- Kai Fehr
- Global Head of Trade and Working Capital, Standard Chartered

- Philip Panaino
- Global Head of Cash, Standard Chartered
As the goal to achieve net zero continues, corporate treasurers are looking beyond making their supply chains more sustainable – they are also seeking sustainability-driven innovations in other areas such as payments and collections. Here, we examine the latest developments in sustainability and the challenges facing treasurers in successfully adopting them.
The Covid-19 pandemic turbocharged sentiment towards environmental issues globally. Research[1] found that, following the pandemic, 85% of consumers are willing to take personal action to combat environmental and sustainability challenges, while 58% are now more mindful of their impact on the environment than they were before March 2020.
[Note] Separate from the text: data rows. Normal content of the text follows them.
(** * Conway's Game of Life: the simulation engine of [src/GameOfLife.ts]

    A shallow embedding of the class [GameOfLife] and the proofs of its
    specification.

    Modelling conventions.
    - A JavaScript [number] that holds an integer (a row, a column, a
      dimension, a neighbour count) is a [Z]; the arithmetic of the engine
      ([+ 1], [<], [>=]) is exact on them.
    - [boolean[][]] is a [list (list bool)].  Allocation is assumed to
      succeed: the engine limits on the length of an array and on the size of
      the heap are not part of the model.
    - A method is a computation in the monad [M]: it receives the object
      ([this]) and either returns a value and the object it leaves, or stops
      with a [fault].  Nothing in the class catches an exception.
    - [Set<number>] is the list of its elements in insertion order, without
      repetition, which is what [Array.from] enumerates. *)

From Stdlib Require Import ZArith List Bool Lia String Ascii DecimalString.
From stdpp Require Import base tactics option list numbers.

Local Open Scope Z_scope.

(** ** Faults and outcomes *)

(** The two ways an array access can leave the boolean matrix.
    [TypeError]: a property is read or written through [undefined]
    ([a[row][col]] where [a[row]] does not exist), which throws.
    [Hole]: the row exists and the column does not; a read yields [undefined]
    and a write extends the row, so the value is no longer a rectangular
    matrix of booleans. *)
Inductive fault : Type :=
  | TypeError
  | Hole.

Inductive outcome (A : Type) : Type :=
  | Ok (a : A)
  | Fail (f : fault).

Arguments Ok {A} a.
Arguments Fail {A} f.

(** ** Sets of numbers *)

Module JSSet.

(** [s.has(x)] *)
Definition has (s : list Z) (x : Z) : bool := existsb (Z.eqb x) s.

(** [s.add(x)]: a new element goes last, a present one changes nothing. *)
Definition add (s : list Z) (x : Z) : list Z :=
  if has s x then s else s ++ [x].

(** [new Set(counts)] *)
Definition from_array (counts : list Z) : list Z := fold_left add counts [].

(** [Array.from(s)] *)
Definition to_array (s : list Z) : list Z := s.

End JSSet.

(** ** The object *)

Record GameOfLife : Type := mkGameOfLife {
  grid : list (list bool);
  rows : Z;
  cols : Z;
  birthRule : list Z;
  survivalRule : list Z
}.

Definition with_grid (this : GameOfLife) (g : list (list bool)) : GameOfLife :=
  mkGameOfLife g (rows this) (cols this) (birthRule this) (survivalRule this).

(** ** Methods as computations on the object *)

Definition M (A : Type) : Type := GameOfLife -> outcome (A * GameOfLife).

Definition ret {A} (a : A) : M A := fun this => Ok (a, this).

Definition bind {A B} (c : M A) (k : A -> M B) : M B :=
  fun this =>
    match c this with
    | Ok (a, this') => k a this'
    | Fail f => Fail f
    end.

Definition get_this : M GameOfLife := fun this => Ok (this, this).

Definition set_grid (g : list (list bool)) : M unit :=
  fun this => Ok (tt, with_grid this g).

Definition lift {A} (o : outcome A) : M A :=
  fun this => match o with Ok a => Ok (a, this) | Fail f => Fail f end.

Declare Scope gol_scope.
Delimit Scope gol_scope with gol.
Notation "x <- c ;; k" := (bind c (fun x => k))
  (at level 100, c at next level, right associativity) : gol_scope.
Notation "c ;;; k" := (bind c (fun _ => k))
  (at level 100, right associativity) : gol_scope.
Local Open Scope gol_scope.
From a corporate treasury perspective, sustainability is increasingly important in recent years. And banks have helped to support this burgeoning focus through initiatives including green bonds and investment funds, innovations in cash management, and supply chain solutions such as sustainable financing programmes.
The focus on moving towards net-zero goals has also intensified in recent years among corporates and their treasury functions. This includes the need to understand, measure, and reduce greenhouse gas (GHG) emissions falling under the banners of Scope 1, 2 and 3 according to the GHG Protocol (see fig. 1) – as a means to honour the 2015 Paris Agreement.